- **TASK REQUIREMENTS**: Count every line in the following entries where the word "unit" appears. Give the count alone.

- **DATA PROVIDED**:
(** *** Commands that come back when the module does *)

(** The process [p'] has been left by an ioctl that does not come back, or the module behind
    it has followed a pointer that points nowhere. *)
Definition lost (h : halt) (p' : proc W tool) : Prop :=
  (∃ nr arg p1, ioctl text_start text_stop nr arg p1 = (Halt h, p')) ∨ broken (md_mod (p_mod p')) = true.
Definition answered {A} (m : U A) : Prop := ∀ p h p', m p = (Halt h, p') → lost h p'.

Lemma answered_ret {A} (a : A) : answered (mret a).
Proof. done. Qed.
Lemma answered_throw {A} e : answered (throw e : U A).
Proof. done. Qed.
Lemma answered_bind {A B} (m : U A) (f : A → U B) : answered m → (∀ a, answered (f a)) → answered (m ≫= f).
Proof.
  intros Hm Hf p h p'. specialize (Hm p). unfold mbind, U_mbind. destruct (m p) as [[a|e|] p1]; [apply Hf|done|].
  intros [= -> ->]. by apply Hm.
Qed.
Lemma answered_finally {A} (m : U A) f : answered m → answered (finally m f).
Proof.
  intros Hm p h p'. specialize (Hm p). unfold finally. destruct (m p) as [[a|e|] p1]; [done..|].
  intros [= -> ->]. by apply Hm.
Qed.
Lemma answered_for_each {A} (f : A → U unit) l : (∀ a, answered (f a)) → answered (for_each f l).
Proof. intros H. induction l; cbn; [apply answered_ret|]. by apply answered_bind. Qed.
Lemma answered_uwhen b (m : U unit) : answered m → answered (uwhen b m).
Proof. by destruct b. Qed.
Lemma answered_uget {A} (f : proc W tool → A) : answered (uget f).
Proof. done. Qed.
Lemma answered_uset f : answered (uset f : U unit).
Proof. done. Qed.
Lemma answered_on_os {A} (m : M W A) : answered (on_os m : U A).
Proof. done. Qed.
Lemma answered_ioctl nr arg : answered (ioctl text_start text_stop nr arg).
Proof. intros p h p' E. left. by exists nr, arg, p. Qed.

- **RESULT OF THIS TASK**: 3